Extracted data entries
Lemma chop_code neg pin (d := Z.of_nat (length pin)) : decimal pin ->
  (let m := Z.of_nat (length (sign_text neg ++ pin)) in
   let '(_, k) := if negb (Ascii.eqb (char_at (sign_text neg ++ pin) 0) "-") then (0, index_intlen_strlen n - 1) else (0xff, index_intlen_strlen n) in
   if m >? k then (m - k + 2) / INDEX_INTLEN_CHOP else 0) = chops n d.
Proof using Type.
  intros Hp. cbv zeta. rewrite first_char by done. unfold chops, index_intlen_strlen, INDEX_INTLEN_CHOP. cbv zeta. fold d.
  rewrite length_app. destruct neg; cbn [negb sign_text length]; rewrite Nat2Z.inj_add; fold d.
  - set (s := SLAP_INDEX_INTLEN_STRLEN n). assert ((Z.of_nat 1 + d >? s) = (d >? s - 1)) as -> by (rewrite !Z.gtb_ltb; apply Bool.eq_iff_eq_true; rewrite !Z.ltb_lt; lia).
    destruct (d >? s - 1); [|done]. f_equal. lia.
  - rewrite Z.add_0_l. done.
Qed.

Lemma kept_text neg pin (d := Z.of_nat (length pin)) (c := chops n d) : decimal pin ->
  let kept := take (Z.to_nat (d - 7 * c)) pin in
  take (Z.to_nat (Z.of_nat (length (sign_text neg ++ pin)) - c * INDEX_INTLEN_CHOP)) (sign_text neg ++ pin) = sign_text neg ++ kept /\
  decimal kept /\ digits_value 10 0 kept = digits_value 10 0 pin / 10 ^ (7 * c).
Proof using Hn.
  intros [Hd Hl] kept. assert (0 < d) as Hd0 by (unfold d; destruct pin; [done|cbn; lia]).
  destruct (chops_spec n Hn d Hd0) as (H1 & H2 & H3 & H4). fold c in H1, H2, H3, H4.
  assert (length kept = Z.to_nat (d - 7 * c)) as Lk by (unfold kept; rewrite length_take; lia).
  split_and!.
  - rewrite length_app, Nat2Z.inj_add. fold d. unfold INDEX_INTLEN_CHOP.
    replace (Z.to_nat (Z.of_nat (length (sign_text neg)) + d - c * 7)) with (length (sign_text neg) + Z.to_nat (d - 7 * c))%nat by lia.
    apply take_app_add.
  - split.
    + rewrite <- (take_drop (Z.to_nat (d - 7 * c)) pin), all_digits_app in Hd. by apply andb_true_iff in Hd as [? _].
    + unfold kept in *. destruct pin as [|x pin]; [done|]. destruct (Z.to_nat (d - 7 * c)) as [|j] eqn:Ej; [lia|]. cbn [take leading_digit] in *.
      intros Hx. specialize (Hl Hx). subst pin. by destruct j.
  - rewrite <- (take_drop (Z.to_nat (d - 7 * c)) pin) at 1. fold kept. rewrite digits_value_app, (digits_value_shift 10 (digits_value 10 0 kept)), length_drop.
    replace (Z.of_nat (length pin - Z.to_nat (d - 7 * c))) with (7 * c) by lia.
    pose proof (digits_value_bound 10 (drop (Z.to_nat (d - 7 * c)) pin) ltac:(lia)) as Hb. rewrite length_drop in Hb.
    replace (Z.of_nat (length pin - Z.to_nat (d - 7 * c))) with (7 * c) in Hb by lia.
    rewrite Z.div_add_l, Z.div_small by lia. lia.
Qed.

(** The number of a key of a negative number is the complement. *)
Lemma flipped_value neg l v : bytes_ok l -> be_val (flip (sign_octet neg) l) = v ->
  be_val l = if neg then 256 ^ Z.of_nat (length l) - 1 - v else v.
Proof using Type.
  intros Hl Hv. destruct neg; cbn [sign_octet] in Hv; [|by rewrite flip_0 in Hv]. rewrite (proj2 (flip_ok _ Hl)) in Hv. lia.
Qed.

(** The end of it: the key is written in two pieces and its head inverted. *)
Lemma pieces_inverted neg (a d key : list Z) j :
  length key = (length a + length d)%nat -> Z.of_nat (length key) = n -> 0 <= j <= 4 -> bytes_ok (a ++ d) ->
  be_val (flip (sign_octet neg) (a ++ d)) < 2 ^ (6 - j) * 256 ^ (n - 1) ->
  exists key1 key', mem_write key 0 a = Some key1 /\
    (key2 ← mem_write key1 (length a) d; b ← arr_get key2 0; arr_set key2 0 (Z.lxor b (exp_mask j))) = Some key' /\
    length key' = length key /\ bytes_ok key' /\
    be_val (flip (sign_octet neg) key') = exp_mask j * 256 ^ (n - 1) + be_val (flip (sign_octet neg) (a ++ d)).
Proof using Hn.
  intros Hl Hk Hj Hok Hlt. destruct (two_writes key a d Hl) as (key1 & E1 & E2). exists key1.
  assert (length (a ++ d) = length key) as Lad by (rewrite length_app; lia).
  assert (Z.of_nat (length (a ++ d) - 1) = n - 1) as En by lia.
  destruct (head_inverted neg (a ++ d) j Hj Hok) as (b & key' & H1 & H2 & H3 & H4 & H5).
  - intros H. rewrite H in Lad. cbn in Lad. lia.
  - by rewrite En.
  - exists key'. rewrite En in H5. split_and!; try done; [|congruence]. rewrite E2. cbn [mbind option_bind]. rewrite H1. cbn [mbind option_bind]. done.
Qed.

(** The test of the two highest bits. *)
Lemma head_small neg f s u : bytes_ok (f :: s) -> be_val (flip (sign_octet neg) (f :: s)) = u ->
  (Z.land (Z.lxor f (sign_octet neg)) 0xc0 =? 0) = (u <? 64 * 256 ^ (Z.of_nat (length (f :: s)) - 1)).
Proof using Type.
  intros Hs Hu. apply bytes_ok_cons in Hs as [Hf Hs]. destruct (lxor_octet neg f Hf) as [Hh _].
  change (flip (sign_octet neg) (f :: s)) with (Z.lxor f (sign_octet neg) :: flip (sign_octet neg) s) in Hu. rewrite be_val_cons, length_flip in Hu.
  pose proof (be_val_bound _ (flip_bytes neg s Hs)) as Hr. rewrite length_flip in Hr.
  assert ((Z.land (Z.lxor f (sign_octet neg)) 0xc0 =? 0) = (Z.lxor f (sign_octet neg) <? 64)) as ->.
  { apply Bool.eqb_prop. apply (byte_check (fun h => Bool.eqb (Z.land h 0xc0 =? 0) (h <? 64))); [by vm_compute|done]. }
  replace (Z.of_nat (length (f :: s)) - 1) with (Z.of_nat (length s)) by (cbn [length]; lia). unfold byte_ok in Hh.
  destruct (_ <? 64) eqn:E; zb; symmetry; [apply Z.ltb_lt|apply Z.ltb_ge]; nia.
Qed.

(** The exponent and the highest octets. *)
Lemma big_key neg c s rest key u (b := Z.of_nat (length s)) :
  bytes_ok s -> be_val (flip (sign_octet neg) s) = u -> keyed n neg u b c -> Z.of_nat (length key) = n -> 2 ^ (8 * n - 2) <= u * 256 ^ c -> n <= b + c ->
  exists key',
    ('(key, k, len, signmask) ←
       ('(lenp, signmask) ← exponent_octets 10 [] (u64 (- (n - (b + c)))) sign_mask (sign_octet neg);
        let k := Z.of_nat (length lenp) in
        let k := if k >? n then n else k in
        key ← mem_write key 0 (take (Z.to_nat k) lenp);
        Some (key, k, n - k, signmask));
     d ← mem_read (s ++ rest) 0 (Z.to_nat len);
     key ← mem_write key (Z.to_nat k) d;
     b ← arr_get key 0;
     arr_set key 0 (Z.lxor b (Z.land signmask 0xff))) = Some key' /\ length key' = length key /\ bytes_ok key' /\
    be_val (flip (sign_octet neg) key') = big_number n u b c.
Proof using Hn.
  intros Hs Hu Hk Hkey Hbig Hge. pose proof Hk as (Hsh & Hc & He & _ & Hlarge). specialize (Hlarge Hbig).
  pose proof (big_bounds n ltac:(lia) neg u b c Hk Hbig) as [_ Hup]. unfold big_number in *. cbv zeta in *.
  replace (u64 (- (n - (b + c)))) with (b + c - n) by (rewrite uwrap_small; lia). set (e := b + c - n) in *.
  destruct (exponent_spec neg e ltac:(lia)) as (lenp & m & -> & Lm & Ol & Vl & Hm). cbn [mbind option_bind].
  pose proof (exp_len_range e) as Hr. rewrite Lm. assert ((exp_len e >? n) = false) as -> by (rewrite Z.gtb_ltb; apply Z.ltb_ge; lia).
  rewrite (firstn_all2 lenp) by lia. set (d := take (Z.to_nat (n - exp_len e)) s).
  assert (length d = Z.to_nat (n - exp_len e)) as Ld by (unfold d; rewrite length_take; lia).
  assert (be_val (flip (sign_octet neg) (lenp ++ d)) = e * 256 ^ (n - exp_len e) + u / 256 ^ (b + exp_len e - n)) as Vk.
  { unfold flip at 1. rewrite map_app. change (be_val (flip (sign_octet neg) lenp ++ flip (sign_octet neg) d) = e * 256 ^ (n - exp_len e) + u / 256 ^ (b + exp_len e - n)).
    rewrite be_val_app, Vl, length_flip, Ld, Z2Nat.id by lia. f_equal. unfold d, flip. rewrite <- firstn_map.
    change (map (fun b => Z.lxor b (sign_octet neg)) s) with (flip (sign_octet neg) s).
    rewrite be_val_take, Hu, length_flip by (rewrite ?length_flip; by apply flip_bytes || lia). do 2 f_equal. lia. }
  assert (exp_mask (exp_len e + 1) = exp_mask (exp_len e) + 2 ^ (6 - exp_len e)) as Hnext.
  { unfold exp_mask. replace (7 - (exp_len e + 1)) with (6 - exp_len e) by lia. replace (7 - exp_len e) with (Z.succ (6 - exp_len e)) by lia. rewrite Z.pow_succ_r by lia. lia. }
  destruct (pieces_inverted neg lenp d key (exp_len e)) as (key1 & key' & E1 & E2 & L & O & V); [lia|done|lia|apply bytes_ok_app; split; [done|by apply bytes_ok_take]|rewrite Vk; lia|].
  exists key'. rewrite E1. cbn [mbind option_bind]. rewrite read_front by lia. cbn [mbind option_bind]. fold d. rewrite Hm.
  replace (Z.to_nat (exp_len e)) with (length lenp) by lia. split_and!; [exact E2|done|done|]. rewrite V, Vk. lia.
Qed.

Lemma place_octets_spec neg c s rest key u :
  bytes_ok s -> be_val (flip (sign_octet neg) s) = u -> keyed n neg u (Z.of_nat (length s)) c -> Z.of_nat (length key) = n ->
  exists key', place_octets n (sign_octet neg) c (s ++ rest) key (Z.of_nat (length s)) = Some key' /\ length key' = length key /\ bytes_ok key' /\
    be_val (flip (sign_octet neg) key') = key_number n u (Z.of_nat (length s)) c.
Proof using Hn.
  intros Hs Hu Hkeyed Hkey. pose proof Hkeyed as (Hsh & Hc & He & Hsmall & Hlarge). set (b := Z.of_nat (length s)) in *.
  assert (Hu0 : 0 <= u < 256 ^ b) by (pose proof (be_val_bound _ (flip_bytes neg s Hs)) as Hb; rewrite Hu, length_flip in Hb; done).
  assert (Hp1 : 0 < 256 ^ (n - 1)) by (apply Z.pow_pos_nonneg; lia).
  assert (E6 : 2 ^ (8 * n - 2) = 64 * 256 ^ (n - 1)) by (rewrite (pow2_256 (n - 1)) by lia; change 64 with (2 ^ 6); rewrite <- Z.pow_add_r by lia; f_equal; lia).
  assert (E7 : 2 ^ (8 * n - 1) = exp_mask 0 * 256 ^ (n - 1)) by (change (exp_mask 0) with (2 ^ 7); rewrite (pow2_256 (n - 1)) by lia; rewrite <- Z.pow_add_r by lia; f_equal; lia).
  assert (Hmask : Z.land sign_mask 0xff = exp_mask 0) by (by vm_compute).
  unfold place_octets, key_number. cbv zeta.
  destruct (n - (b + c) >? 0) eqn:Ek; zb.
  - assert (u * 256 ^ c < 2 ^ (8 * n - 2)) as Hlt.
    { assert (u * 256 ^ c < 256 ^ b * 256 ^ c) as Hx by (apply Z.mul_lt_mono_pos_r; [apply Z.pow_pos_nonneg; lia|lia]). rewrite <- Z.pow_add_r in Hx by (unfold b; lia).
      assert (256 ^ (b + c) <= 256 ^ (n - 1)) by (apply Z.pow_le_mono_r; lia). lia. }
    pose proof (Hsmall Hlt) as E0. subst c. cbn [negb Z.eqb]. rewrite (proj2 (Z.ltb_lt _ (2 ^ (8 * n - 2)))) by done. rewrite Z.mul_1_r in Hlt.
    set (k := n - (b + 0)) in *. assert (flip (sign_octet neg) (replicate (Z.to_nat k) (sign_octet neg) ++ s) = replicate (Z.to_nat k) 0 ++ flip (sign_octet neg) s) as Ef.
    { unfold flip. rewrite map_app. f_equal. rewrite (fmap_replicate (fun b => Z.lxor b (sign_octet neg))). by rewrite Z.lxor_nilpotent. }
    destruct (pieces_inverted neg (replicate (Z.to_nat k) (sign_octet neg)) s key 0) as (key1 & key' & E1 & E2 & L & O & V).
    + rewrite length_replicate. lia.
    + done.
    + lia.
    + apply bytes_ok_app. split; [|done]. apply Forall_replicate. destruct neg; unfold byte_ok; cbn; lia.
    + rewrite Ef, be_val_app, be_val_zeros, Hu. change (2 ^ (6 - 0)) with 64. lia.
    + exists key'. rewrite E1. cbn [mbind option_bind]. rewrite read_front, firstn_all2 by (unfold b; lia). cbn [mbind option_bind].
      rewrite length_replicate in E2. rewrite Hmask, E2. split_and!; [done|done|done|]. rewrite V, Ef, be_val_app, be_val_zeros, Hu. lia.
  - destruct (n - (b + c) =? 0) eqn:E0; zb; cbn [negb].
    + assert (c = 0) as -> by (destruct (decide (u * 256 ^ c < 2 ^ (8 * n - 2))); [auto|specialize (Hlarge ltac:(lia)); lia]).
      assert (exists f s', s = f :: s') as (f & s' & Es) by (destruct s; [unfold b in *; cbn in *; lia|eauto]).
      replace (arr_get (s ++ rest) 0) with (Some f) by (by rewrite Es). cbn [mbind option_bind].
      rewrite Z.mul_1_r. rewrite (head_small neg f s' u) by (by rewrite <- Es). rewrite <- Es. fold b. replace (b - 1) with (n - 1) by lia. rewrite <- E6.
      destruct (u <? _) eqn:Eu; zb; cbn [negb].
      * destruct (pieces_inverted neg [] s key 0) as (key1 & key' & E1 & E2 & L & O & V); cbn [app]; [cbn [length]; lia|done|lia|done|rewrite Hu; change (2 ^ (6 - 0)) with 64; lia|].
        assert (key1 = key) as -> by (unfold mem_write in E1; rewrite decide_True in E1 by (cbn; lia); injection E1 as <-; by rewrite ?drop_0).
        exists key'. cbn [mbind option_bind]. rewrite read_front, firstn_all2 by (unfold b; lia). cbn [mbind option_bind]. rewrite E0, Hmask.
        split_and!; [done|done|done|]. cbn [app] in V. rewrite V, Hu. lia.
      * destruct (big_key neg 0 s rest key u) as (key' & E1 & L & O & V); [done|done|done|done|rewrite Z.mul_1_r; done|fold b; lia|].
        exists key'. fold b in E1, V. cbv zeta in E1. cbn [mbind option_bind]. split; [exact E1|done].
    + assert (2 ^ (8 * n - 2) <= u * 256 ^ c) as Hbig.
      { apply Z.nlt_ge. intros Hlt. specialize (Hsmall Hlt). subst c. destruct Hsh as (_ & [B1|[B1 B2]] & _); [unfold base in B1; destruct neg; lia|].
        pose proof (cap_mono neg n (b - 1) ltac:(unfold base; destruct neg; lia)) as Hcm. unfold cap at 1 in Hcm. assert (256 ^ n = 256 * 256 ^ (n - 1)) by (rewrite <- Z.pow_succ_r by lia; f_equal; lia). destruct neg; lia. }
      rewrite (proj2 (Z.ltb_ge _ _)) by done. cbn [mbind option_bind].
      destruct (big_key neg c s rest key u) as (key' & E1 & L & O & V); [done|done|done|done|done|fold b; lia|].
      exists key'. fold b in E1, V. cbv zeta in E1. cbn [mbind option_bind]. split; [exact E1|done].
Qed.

**ABOUT THIS TASK:**
Your response should be made up of the lines in the data that contain the word "replace".

**RESULT BELOW:**
    replace (Z.to_nat (Z.of_nat (length (sign_text neg)) + d - c * 7)) with (length (sign_text neg) + Z.to_nat (d - 7 * c))%nat by lia.
    replace (Z.of_nat (length pin - Z.to_nat (d - 7 * c))) with (7 * c) by lia.
    replace (Z.of_nat (length pin - Z.to_nat (d - 7 * c))) with (7 * c) in Hb by lia.
  replace (Z.of_nat (length (f :: s)) - 1) with (Z.of_nat (length s)) by (cbn [length]; lia). unfold byte_ok in Hh.
  replace (u64 (- (n - (b + c)))) with (b + c - n) by (rewrite uwrap_small; lia). set (e := b + c - n) in *.
  { unfold exp_mask. replace (7 - (exp_len e + 1)) with (6 - exp_len e) by lia. replace (7 - exp_len e) with (Z.succ (6 - exp_len e)) by lia. rewrite Z.pow_succ_r by lia. lia. }
  replace (Z.to_nat (exp_len e)) with (length lenp) by lia. split_and!; [exact E2|done|done|]. rewrite V, Vk. lia.
      replace (arr_get (s ++ rest) 0) with (Some f) by (by rewrite Es). cbn [mbind option_bind].
      rewrite Z.mul_1_r. rewrite (head_small neg f s' u) by (by rewrite <- Es). rewrite <- Es. fold b. replace (b - 1) with (n - 1) by lia. rewrite <- E6.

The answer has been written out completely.